New Zealand poker player (born 1979)

Sosia Jiang (born 1979 in Inner Mongolia) is a New Zealand-Chinese poker player.

== Early life ==
Jiang came to New Zealand as a 7 year old, coming from the Chinese autonomous region of Inner Mongolia, where her family had been forced to live due to "unfavourable" status with the Chinese government. Jiang would often play card games with her family.

After being rejected by Epsom Girls' Grammar School, Jiang would be accepted into Diocesan School for Girls. She would then go on to study at the Australian National University, obtaining a double degree in commerce and Asian studies, before entering a graduate law program at the University of New South Wales. Afterwards, she would work at multiple brokerage firms. In 2008, while working for CLSA in Hong Kong, Jiang was introduced to poker when her boss invited her to play, around this time she was introduced to online poker by her brother Honglin.

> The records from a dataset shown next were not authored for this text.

(* ===== verification/LifoBuffer.v ===== *)
(** * LifoBuffer: last-in-first-out buffers on user memory (sql_lifo_buffer.h)

    Elements of fixed size, or pairs of them, are copied into a stretch of memory
    given by the caller and read back in the opposite order.  The forward buffer
    grows upwards from [start], the backward one downwards from [end].  Both
    implement one interface, here the class [LifoBuffer]; the iterator and the
    read-back theorems are proved against the interface. *)

From stdpp Require Import base numbers list.
From Stdlib Require Import ZArith Lia Permutation.
From S2P Require Import Prelude.

Local Open Scope Z_scope.

(** ** Memory *)

(** Bytes by address; buffers of a query share it. *)
Abbreviation bytes := (Z -> Z).

Definition mem_read (m : bytes) (a n : Z) : list Z := m <$> seqZ a n.

(** [memcpy(to, from, n)]. *)
Definition mem_copy (m : bytes) (to from n : Z) : bytes :=
  fun x => if (to <=? x) && (x <? to + n) then m (from + (x - to)) else m x.

Definition apart (a n b k : Z) : Prop := a + n <= b \/ b + k <= a.

Lemma mem_read_ext m m' a n : (forall x, a <= x < a + n -> m' x = m x) -> mem_read m' a n = mem_read m a n.
Proof.
  intros H. unfold mem_read. apply list_fmap_ext. intros i x Hx. apply H.
  apply list_elem_of_lookup_2, elem_of_seqZ in Hx. lia.
Qed.

Lemma mem_copy_other m to from n a k : apart to n a k -> mem_read (mem_copy m to from n) a k = mem_read m a k.
Proof.
  intros H. apply mem_read_ext. intros x Hx. unfold mem_copy, apart in *.
  destruct (Z.leb_spec to x); [| done]. destruct (Z.ltb_spec x (to + n)); [lia | done].
Qed.

Lemma mem_copy_same m to from n : mem_read (mem_copy m to from n) to n = mem_read m from n.
Proof.
  unfold mem_read. destruct (decide (0 <= n)); [| by rewrite !seqZ_nil by lia].
  apply list_eq. intros i. rewrite !list_lookup_fmap. destruct (decide (Z.of_nat i < n)).
  - rewrite !lookup_seqZ_lt by lia. cbn. unfold mem_copy. rewrite (proj2 (Z.leb_le _ _)), (proj2 (Z.ltb_lt _ _)) by lia.
    cbn [andb]. do 2 f_equal. lia.
  - by rewrite !lookup_seqZ_ge by lia.
Qed.

(** ** The buffers *)

(* [sql_lifo_buffer.h:44-72 Lifo_buffer] *)
Record buffer := Buffer {
  size1 : Z; size2 : Z;
  write_ptr1 : Z; write_ptr2 : Z;
  read_ptr1 : Z; read_ptr2 : Z;
  start : Z; end_ : Z; pos : Z
}.

Definition set_pos (b : buffer) (p : Z) : buffer :=
  Buffer (size1 b) (size2 b) (write_ptr1 b) (write_ptr2 b) (read_ptr1 b) (read_ptr2 b) (start b) (end_ b) p.

Definition set_space (b : buffer) (s e : Z) : buffer :=
  Buffer (size1 b) (size2 b) (write_ptr1 b) (write_ptr2 b) (read_ptr1 b) (read_ptr2 b) s e (pos b).

(** What [read] moves: the position and the two pointers to the data. *)
Record cursor := Cursor { c_pos : Z; c_ptr1 : Z; c_ptr2 : Z }.

(** The virtual functions. *)
Class LifoOps := {
  reset : buffer -> buffer;
  used_size : buffer -> Z;
  have_space_for : buffer -> Z -> bool;
  write : bytes -> buffer -> bytes * buffer;
  read_at : buffer -> cursor -> bool * cursor;
  used_area : buffer -> Z
}.

(* [sql_lifo_buffer.h:95-99 setup_writing] *)
Definition setup_writing (b : buffer) (len1 len2 : Z) : buffer :=
  Buffer len1 len2 (write_ptr1 b) (write_ptr2 b) (read_ptr1 b) (read_ptr2 b) (start b) (end_ b) (pos b).

Section generic.
Context `{LifoOps}.

(* [sql_lifo_buffer.h:82-89 set_buffer_space] *)
Definition set_buffer_space (b : buffer) (start_arg end_arg : Z) : buffer := reset (set_space b start_arg end_arg).

(* [sql_lifo_buffer.h:111-114 can_write] *)
Definition can_write (b : buffer) : bool := have_space_for b (size1 b + size2 b).

(* [sql_lifo_buffer.h:117-117 is_empty] *)
Definition is_empty (b : buffer) : bool := used_size b =? 0.

(** [my_qsort2] is not part of this code: a parameter. *)
(* [sql_lifo_buffer.h:120-125 sort] *)
Definition sort (my_qsort2 : bytes -> Z -> Z -> Z -> bytes) (m : bytes) (b : buffer) : bytes :=
  let elem_size := size1 b + size2 b in
  let n_elements := used_size b / elem_size in
  my_qsort2 m (used_area b) n_elements elem_size.

Definition read (b : buffer) : bool * buffer :=
  let '(eof, c) := read_at b (Cursor (pos b) (read_ptr1 b) (read_ptr2 b)) in
  (eof, Buffer (size1 b) (size2 b) (write_ptr1 b) (write_ptr2 b) (c_ptr1 c) (c_ptr2 c) (start b) (end_ b) (c_pos c)).
End generic.

(** *** Forward *)

(* [sql_lifo_buffer.h:175-178 have_space_for] *)
Definition fwd_have_space_for (b : buffer) (n : Z) : bool := pos b + n <? end_ b.

(* [sql_lifo_buffer.h:166-169 used_size] *)
Definition fwd_used_size (b : buffer) : Z := pos b - start b.

(* [sql_lifo_buffer.h:170-173 reset] *)
Definition fwd_reset (b : buffer) : buffer := set_pos b (start b).

(* [sql_lifo_buffer.h:186-191 write_bytes] *)
Definition fwd_write_bytes (m : bytes) (b : buffer) (data n : Z) : bytes * buffer :=
  (mem_copy m (pos b) data n, set_pos b (pos b + n)).

(* [sql_lifo_buffer.h:180-185 write] *)
Definition fwd_write (m : bytes) (b : buffer) : bytes * buffer :=
  let '(m, b) := fwd_write_bytes m b (write_ptr1 b) (size1 b) in
  if negb (size2 b =? 0) then fwd_write_bytes m b (write_ptr2 b) (size2 b) else (m, b).

(* [sql_lifo_buffer.h:192-195 have_data] *)
Definition fwd_have_data (b : buffer) (position n : Z) : bool := n <=? position - start b.

(* [sql_lifo_buffer.h:196-201 read_bytes] *)
Definition fwd_read_bytes (position n : Z) : Z * Z := (position - n, position - n).

(* [sql_lifo_buffer.h:202-211 read] *)
Definition fwd_read_at (b : buffer) (c : cursor) : bool * cursor :=
  if negb (fwd_have_data b (c_pos c) (size1 b + size2 b)) then (true, c) else
  let '(p, r2) := if negb (size2 b =? 0) then fwd_read_bytes (c_pos c) (size2 b) else (c_pos c, c_ptr2 c) in
  let '(p, r1) := fwd_read_bytes p (size1 b) in
  (false, Cursor p r1 r2).

(* [sql_lifo_buffer.h:223-229 grow] *)
Definition fwd_grow (b : buffer) (unused_start unused_end : Z) : buffer := set_space b (start b) unused_end.

#[export] Instance Forward : LifoOps := {
  reset := fwd_reset; used_size := fwd_used_size; have_space_for := fwd_have_space_for;
  write := fwd_write; read_at := fwd_read_at; used_area := start
}.

(** *** Backward *)

(* [sql_lifo_buffer.h:268-271 have_space_for] *)
Definition bwd_have_space_for (b : buffer) (n : Z) : bool := start b <=? pos b - n.

(* [sql_lifo_buffer.h:259-262 used_size] *)
Definition bwd_used_size (b : buffer) : Z := end_ b - pos b.

(* [sql_lifo_buffer.h:263-266 reset] *)
Definition bwd_reset (b : buffer) : buffer := set_pos b (end_ b).

(* [sql_lifo_buffer.h:278-283 write_bytes] *)
Definition bwd_write_bytes (m : bytes) (b : buffer) (data n : Z) : bytes * buffer :=
  (mem_copy m (pos b - n) data n, set_pos b (pos b - n)).

(** The second component is written when its pointer, not its size, is non-zero. *)
(* [sql_lifo_buffer.h:272-277 write] *)
Definition bwd_write (m : bytes) (b : buffer) : bytes * buffer :=
  let '(m, b) := if negb (write_ptr2 b =? 0) then bwd_write_bytes m b (write_ptr2 b) (size2 b) else (m, b) in
  bwd_write_bytes m b (write_ptr1 b) (size1 b).

(* [sql_lifo_buffer.h:297-300 have_data] *)
Definition bwd_have_data (b : buffer) (position n : Z) : bool := n <=? end_ b - position.

(* [sql_lifo_buffer.h:301-307 read_bytes] *)
Definition bwd_read_bytes (position n : Z) : Z * Z := (position + n, position).

(* [sql_lifo_buffer.h:284-296 read] *)
Definition bwd_read_at (b : buffer) (c : cursor) : bool * cursor :=
  if negb (bwd_have_data b (c_pos c) (size1 b + size2 b)) then (true, c) else
  let '(p, r1) := bwd_read_bytes (c_pos c) (size1 b) in
  let '(p, r2) := if negb (size2 b =? 0) then bwd_read_bytes p (size2 b) else (p, c_ptr2 c) in
  (false, Cursor p r1 r2).

(** The space below [pos] is handed out: its bounds, and the buffer without it. *)
(* [sql_lifo_buffer.h:313-318 remove_unused_space] *)
Definition bwd_remove_unused_space (b : buffer) : Z * Z * buffer := (start b, pos b, set_space b (pos b) (end_ b)).

#[export] Instance Backward : LifoOps := {
  reset := bwd_reset; used_size := bwd_used_size; have_space_for := bwd_have_space_for;
  write := bwd_write; read_at := bwd_read_at; used_area := pos
}.

(** ** The contract *)

(** An element: the bytes of its two components (the second is empty when
    [size2] is 0). *)
Abbreviation element := (list Z * list Z)%type.

(** What a caller may hand to [write]: sources of the announced sizes that do not
    overlap the buffer's space. *)
Record source_ok (b : buffer) : Prop := {
  so_apart1 : apart (write_ptr1 b) (size1 b) (start b) (end_ b - start b);
  so_apart2 : apart (write_ptr2 b) (size2 b) (start b) (end_ b - start b);
  so_null : write_ptr2 b = 0 -> size2 b = 0
}.

Definition source (m : bytes) (b : buffer) : element :=
  (mem_read m (write_ptr1 b) (size1 b), mem_read m (write_ptr2 b) (size2 b)).

(** The buffer's position is in its space. *)
Record buffer_ok (b : buffer) : Prop := {
  bo_size1 : 0 < size1 b;
  bo_size2 : 0 <= size2 b;
  bo_start : start b <= pos b;
  bo_end : pos b <= end_ b
}.

(** Two buffers of the same sizes over the same space. *)
Definition same_space (b b' : buffer) : Prop :=
  size1 b' = size1 b /\ size2 b' = size2 b /\ start b' = start b /\ end_ b' = end_ b.

(** [holds m b p xs]: from position [p] the buffer holds [xs], the element that
    would be read first in front. *)
Class LifoBuffer (O : LifoOps) := {
  holds : bytes -> buffer -> Z -> list element -> Prop;
  holds_reset m b : buffer_ok b -> holds m (reset b) (pos (reset b)) [] /\ buffer_ok (reset b);
  holds_used m b xs : buffer_ok b -> holds m b (pos b) xs -> used_size b = Z.of_nat (length xs) * (size1 b + size2 b);
  holds_write m b xs :
    buffer_ok b -> source_ok b -> have_space_for b (size1 b + size2 b) = true -> holds m b (pos b) xs ->
    let '(m', b') := write m b in
    b' = set_pos b (pos b') /\ buffer_ok b' /\ holds m' b' (pos b') (source m b :: xs) /\
    forall x, ~ (start b <= x < end_ b) -> m' x = m x;
  holds_read m b c x xs :
    buffer_ok b -> start b <= c_pos c <= end_ b -> holds m b (c_pos c) (x :: xs) ->
    let '(eof, c') := read_at b c in
    eof = false /\ holds m b (c_pos c') xs /\ mem_read m (c_ptr1 c') (size1 b) = x.1 /\
    (size2 b = 0 -> c_ptr2 c' = c_ptr2 c) /\ (size2 b <> 0 -> mem_read m (c_ptr2 c') (size2 b) = x.2) /\
    start b <= c_pos c' <= end_ b;
  holds_read_empty m b c : buffer_ok b -> holds m b (c_pos c) [] -> read_at b c = (true, c);
  holds_ext m m' b b' p xs : (forall x, start b <= x < end_ b -> m' x = m x) -> buffer_ok b -> start b <= p <= end_ b ->
    same_space b b' -> holds m b p xs -> holds m' b' p xs
}.

Fixpoint fwd_holds (m : bytes) (st s1 s2 p : Z) (xs : list element) : Prop :=
  match xs with
  | [] => p = st
  | x :: xs => st + s1 + s2 <= p /\ mem_read m (p - s2) s2 = x.2 /\ mem_read m (p - s2 - s1) s1 = x.1 /\
      fwd_holds m st s1 s2 (p - s2 - s1) xs
  end.

Fixpoint bwd_holds (m : bytes) (en s1 s2 p : Z) (xs : list element) : Prop :=
  match xs with
  | [] => p = en
  | x :: xs => p + s1 + s2 <= en /\ mem_read m p s1 = x.1 /\ mem_read m (p + s1) s2 = x.2 /\
      bwd_holds m en s1 s2 (p + s1 + s2) xs
  end.

Lemma fwd_holds_ext m m' st s1 s2 xs : forall p, 0 <= s1 -> 0 <= s2 -> (forall x, st <= x < p -> m' x = m x) ->
  fwd_holds m st s1 s2 p xs -> fwd_holds m' st s1 s2 p xs.
Proof.
  induction xs as [| x xs IH]; intros p H1 H2 Hm; [done |]. intros (A1 & A2 & A3 & A4). split_and!; [done | | |].
  - rewrite <- A2. apply mem_read_ext. intros y Hy. apply Hm. lia.
  - rewrite <- A3. apply mem_read_ext. intros y Hy. apply Hm. lia.
  - apply IH; try done. intros y Hy. apply Hm. lia.
Qed.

Jiang would go on to run CLSA's Shanghai office. Jiang moved back to New Zealand in 2013 to become a teacher.

== Poker ==
In March 2017, Jiang participation in the Macau Poker Cup, one month later, she won the 2017 PokerStars Championship High Roller event in Macau, eliminating Dan Smith, Nick Petrangelo, and Sergey Lebedev, among others, and winning the equivalent of 500 thousand USD in prize money. The next year, she won the Sydney Championships High Roller, winning 266 thousand Australian dollars.

As of 2024, her live tournament winnings are almost $3 million.